Saturday, September 18, 2010

And so it is

And so it is.
Life goes on.
Like it always does.
Regardless of what you want or intend to do.

So it is.

Last night, while hanging out with my husband's classmates, I heard someone ask the question, "If you could go anywhere in the world right now, where would you go?"
I sat there, wishing with all my heart that the question wouldn't make its way around the room to me. Because the tears are inevitable.
I hate that question.
Not because I don't know how to answer it, but because I know EXACTLY how to answer it. No hesitation. No time needed to think. I know where my heart is. Where I would go. And that question brings my mind right back to where my heart remains.

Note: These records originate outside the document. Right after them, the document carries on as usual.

Definition set_prompts (n : nat) (s : AutomationUI) : AutomationUI :=
  mkUI (current_step s) (session_logs s) (session_start_time s) (is_running s)
       (step_history s) (console s) (files s) (polls s) (sleeps s)
       (confirms s) n (writes s) (ticks s).

Definition set_writes (n : nat) (s : AutomationUI) : AutomationUI :=
  mkUI (current_step s) (session_logs s) (session_start_time s) (is_running s)
       (step_history s) (console s) (files s) (polls s) (sleeps s)
       (confirms s) (prompts s) n (ticks s).

Definition set_ticks (n : nat) (s : AutomationUI) : AutomationUI :=
  mkUI (current_step s) (session_logs s) (session_start_time s) (is_running s)
       (step_history s) (console s) (files s) (polls s) (sleeps s)
       (confirms s) (prompts s) (writes s) n.

(** [d.get(key)] on a dict with string values. *)
Fixpoint dict_get {V} (key : pystr) (d : list (pystr * V)) : option V :=
  match d with
  | [] => None
  | (k, v) :: d' => if pystr_eqb key k then Some v else dict_get key d'
  end.

(** [details or {}] *)
Definition or_empty (details : option dict) : dict :=
  match details with
  | Some (kv :: d) => kv :: d
  | _ => []
  end.

(** Truthiness of an [Optional[str]]. *)
Definition truthy (a : option pystr) : bool :=
  match a with
  | Some (_ :: _) => true
  | _ => false
  end.
(** X16. Without a down payment the allocation does not matter: the rent
    series of the three models are equal entry by entry. *)
Theorem no_down_payment_same_rent :
  down_payment == 0 ->
  Forall2 Qeq (rent_series run3) (rent_series run2) /\
  (forall rent1, rent_series1 run1 = ret rent1 ->
     Forall2 Qeq (rent_series run2) rent1).
Proof.
  intro Hdp.
  pose proof (run2_rent pmt fv purchase_price down_payment refurbish
                nebenkost_rate maintenance_rate property_taxes initial_rent
                loan_interest_rate property_appreciation_rate
                rent_inflation_rate investment_return_rate loan_term) as E2.
  pose proof (run3_rent pmt fv purchase_price down_payment refurbish
                nebenkost_rate maintenance_rate property_taxes initial_rent
                loan_interest_rate property_appreciation_rate
                rent_inflation_rate investment_return_rate loan_term) as E3.
  rewrite sim2_rent_log in E2. rewrite sim3_rent_log in E3.
  assert (H12 : forall k,
             invested_capital_ETF (st2 k) + invested_capital_savings (st2 k)
             == sim1_invested_capital (st1 k)).
  { intro k. rewrite growth_gap_12, sim2_savings_closed.
    generalize (invested_capital_ETF (st2 k)). intro E.
    rewrite Hdp. field. }
  assert (H32 : forall k,
             invested_capital_ETF (st3 k) + invested_capital_savings (st3 k)
             == invested_capital_ETF (st2 k) + invested_capital_savings (st2 k)).
  { intro k.
    rewrite (growth_gap_23 pmt fv purchase_price down_payment refurbish
               nebenkost_rate maintenance_rate property_taxes initial_rent
               loan_interest_rate property_appreciation_rate
               rent_inflation_rate investment_return_rate loan_term k).
    rewrite sim2_savings_closed, sim3_savings_closed.
    generalize (invested_capital_ETF (st3 k)). intro E.
    rewrite Hdp. field. }
  split.
  - rewrite E2, E3. apply Forall2_map_seq. intro k. apply H32.
  - intros rent1 H1.
    destruct (Z.le_gt_cases loan_term 0) as [L | L].
    + exfalso. unfold buying_vs_renting in H1. cbv zeta in H1.
      rewrite for_range_nonpos in H1 by lia. discriminate.
    + rewrite run1_returns in H1 by lia. injection H1 as <-.
      cbn [fst snd]. rewrite E2, sim1_rent_log.
      apply Forall2_map_seq. intro k. apply H12.
Qed.

End SeriesFacts.


(** ** The callbacks *)

(** X19. [update_plot1] reads only the input that [show_hide_inputs]
    shows: the content of the hidden block does not change what it
    computes. *)
Theorem update_plot1_ignores_hidden_input (n_clicks : Z) (scenario : string)
    (loan_interest_rate purchase_price down_payment : Q)
    (monthly_payment_given monthly_payment_given' : option Q)
    (loan_term_given loan_term_given' : option Z) :
  (style_get "display" (fst (show_hide_inputs scenario)) = Some "none"%string ->
   update_plot1_data n_clicks scenario loan_interest_rate purchase_price
     down_payment monthly_payment_given loan_term_given =
   update_plot1_data n_clicks scenario loan_interest_rate purchase_price
     down_payment monthly_payment_given' loan_term_given) /\
  (style_get "display" (snd (show_hide_inputs scenario)) = Some "none"%string ->
   update_plot1_data n_clicks scenario loan_interest_rate purchase_price
     down_payment monthly_payment_given loan_term_given =
   update_plot1_data n_clicks scenario loan_interest_rate purchase_price
     down_payment monthly_payment_given loan_term_given').
Proof.
  unfold show_hide_inputs, update_plot1_data.
  destruct (String.eqb scenario "monthly_payment_given"); simpl;
    split; intro H; try discriminate; reflexivity.
Qed.

(** X20. Once the button has been clicked, an empty visible input makes
    [update_plot1] fail with the "exactly one" ValueError, before any
    sweep. *)
Theorem update_plot1_empty_input (n_clicks : Z) (scenario : string)
    (loan_interest_rate purchase_price down_payment : Q)
    (monthly_payment_given : option Q) (loan_term_given : option Z) :
  n_clicks <> 0%Z ->
  (if String.eqb scenario "monthly_payment_given"
   then monthly_payment_given = None else loan_term_given = None) ->
  update_plot1_data n_clicks scenario loan_interest_rate purchase_price
    down_payment monthly_payment_given loan_term_given
  = Some (inl (Raised (ValueError exactly_one_msg))).
Proof.
  intros Hn Hempty. unfold update_plot1_data.
  apply Z.eqb_neq in Hn. rewrite Hn.
  destruct (String.eqb scenario "monthly_payment_given"); subst; reflexivity.
Qed.

(** ** The further theorems at concrete inputs *)


Lemma nonpositive_rate_is_straight_line_witness :
  exists res,
    calculate_amortization 1200 (-0.01) None (Some 1%Z) = Some (ret res) /\
    monthly_payment res == 1200 / inject_Z (12 * 1).
Proof.
  apply (nonpositive_rate_is_straight_line 1200 (-0.01) 1);
    [discriminate | discriminate | lia].
Defined.




Lemma no_down_payment_same_rent_witness :
  Forall2 Qeq
    (rent_series
       (buying_vs_renting3 npf_pmt npf_fv 400000 0 20000 0.1 0.015 1200 1000
          0.04 0.01 0.002 0.04 25))
    (rent_series
       (buying_vs_renting2 npf_pmt npf_fv 400000 0 20000 0.1 0.015 1200 1000
          0.04 0.01 0.002 0.04 25)).
Proof.
  destruct (no_down_payment_same_rent npf_pmt npf_fv 400000 0 20000 0.1
              0.015 1200 1000 0.04 0.01 0.002 0.04 25)
    as [H _]; [reflexivity | exact H].
Defined.

Lemma update_plot1_empty_input_witness :
  update_plot1_data 1 "loan_term_given" 0.04 400000 100000 (Some 1800) None
  = Some (inl (Raised (ValueError exactly_one_msg))).
Proof.
  apply (update_plot1_empty_input 1 "loan_term_given" 0.04 400000 100000
           (Some 1800) None); [discriminate | reflexivity].
Defined.

Lemma detail_fetch_eq (jd : str) (done : list Kwargs) (frames : list DataFrame)
    (kw : Kwargs) (rest : list Kwargs) (e : exn) (t : list effect) :
  with_suffix h (csv_path h) (u ".json") = Ok jd ->
  mkdir h (parent h (csv_path h)) = Ok tt ->
  mkdir h (parent h (json_path h jd)) = Ok tt ->
  dispatch_plan h = done ++ kw :: rest ->
  answered h done frames ->
  scrape_jobs h kw = Raise e ->
  t = opening h jd ++ [Print (term_start_event h)]
      ++ fetch_effects h (done ++ [kw]) ->
  run_detail h (t, Raise e).
Proof. intros ? ? ? ? ? ? ->. by econstructor. Qed.

Lemma detail_write_csv_eq (jd : str) (frames : list DataFrame) (e : exn)
    (t : list effect) :
  with_suffix h (csv_path h) (u ".json") = Ok jd ->
  mkdir h (parent h (csv_path h)) = Ok tt ->
  mkdir h (parent h (json_path h jd)) = Ok tt ->
  fetched h frames ->
  write_csv h (csv_path h) (batch frames) = Raise e ->
  t = opening h jd ++ [Print (term_start_event h)]
      ++ dispatch_effects h ++ report h (batch frames)
      ++ [ToCsv (csv_path h) (columns (batch frames)) (rows (batch frames))] ->
  run_detail h (t, Raise e).
Proof. intros ? ? ? ? ? ->. by constructor. Qed.

Lemma detail_write_json_eq (jd : str) (frames : list DataFrame) (e : exn)
    (t : list effect) :
  with_suffix h (csv_path h) (u ".json") = Ok jd ->
  mkdir h (parent h (csv_path h)) = Ok tt ->
  mkdir h (parent h (json_path h jd)) = Ok tt ->
  fetched h frames ->
  write_csv h (csv_path h) (batch frames) = Ok tt ->
  write_json h (json_path h jd) (batch frames) = Raise e ->
  t = opening h jd ++ [Print (term_start_event h)]
      ++ dispatch_effects h ++ report h (batch frames)
      ++ [ ToCsv (csv_path h) (columns (batch frames)) (rows (batch frames));
           ToJson (json_path h jd) (rows (batch frames)) ] ->
  run_detail h (t, Raise e).
Proof. intros ? ? ? ? ? ? ->. by constructor. Qed.

Local Ltac unfold_plan Hg Hc :=
  unfold fetched, answered, success_trace, dispatch_effects, dispatch_plan,
    city_group, opening, closing, report;
  rewrite ?Hg, ?Hc; cbn [nonempty app].

Local Ltac same_trace Hg Hc :=
  unfold_plan Hg Hc;
  rewrite ?fetch_effects_generic, ?fetch_effects_city;
  cbn [fetch_effects List.flat_map app];
  rewrite <- ?app_assoc; reflexivity.

Local Ltac all_answered Hg Hc :=
  unfold_plan Hg Hc; repeat constructor; assumption.

Local Ltac fetch_raises jd dn frs Hf Hg Hc :=
  rewrite bind_perform_raise; cbn [trace outcome fst snd];
  eapply (detail_fetch_eq jd dn frs); try eassumption;
  [ unfold_plan Hg Hc; reflexivity
  | all_answered Hg Hc
  | same_trace Hg Hc ].

Local Ltac write_raises lem jd frs Hg Hc :=
  rewrite bind_perform_raise; cbn [trace outcome fst snd];
  eapply (lem jd frs); try eassumption;
  [ all_answered Hg Hc | same_trace Hg Hc ].

Local Ltac export_detail jd frs Hg Hc :=
  rewrite aggregate_batch, bind_ret, bind_print, emit_term_complete, bind_print;
  cbn [trace outcome fst snd];
  let Hw1 := fresh "Hw1" in
  let Hw2 := fresh "Hw2" in
  destruct (write_csv h (csv_path h) (batch frs)) as [[] | ?] eqn:Hw1;
  [ rewrite bind_perform_ok;
    destruct (write_json h (json_path h jd) (batch frs)) as [[] | ?] eqn:Hw2;
    [ rewrite bind_perform_ok; cbn [trace outcome fst snd ret];
      apply (detail_returns_eq jd frs); try assumption;
      [ all_answered Hg Hc | same_trace Hg Hc ]
    | write_raises detail_write_json_eq jd frs Hg Hc ]
  | write_raises detail_write_csv_eq jd frs Hg Hc ].

Local Ltac city_detail jd dn frs Hg Hc :=
  rewrite bind_assoc, bind_pair; cbn [trace outcome fst snd];
  rewrite bind_assoc, scrape_for_sites_request
    by apply effective_location_truthy;
  let Hf2 := fresh "Hf2" in
  let df2 := fresh "df2" in
  destruct (scrape_jobs h (request h [glassdoor] (effective_location h)))
    as [df2 | ?] eqn:Hf2;
  [ rewrite bind_perform_ok, bind_ret; cbn [trace outcome fst snd app];
    let frs' := eval cbn [app] in (frs ++ [df2]) in
    export_detail jd frs' Hg Hc
  | fetch_raises jd dn frs Hf2 Hg Hc ].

I remember sitting on that porch, rocking my little David to sleep. Crying. Praying. Wanting to never leave that moment. Trying so hard to burn into my brain every little detail so that I would never forget.[please disregard what I adoringly call my "bad Uganda hair plus I probably haven't showered yet today" appearance]

But here I am. Life goes on.
I still wish that I never had to leave that moment.
That it could have lived on forever.
But it does, in a way. In my heart.

I know it's for the better.
That I left, that is.
At least, that's what I tell myself.
God's up to something, and someday, I'll know what that something is.


Also, this post would have probably been more upbeat and a little less repetitive of most of my other posts if I had my camera available. Hopefully I'll find it soon and be able to show you some new-found favorite places :)

1 comment:

  1. beautifully said Nancy. Uganda hearts must beat to the same music, because I have thought exactly that same thing so many times.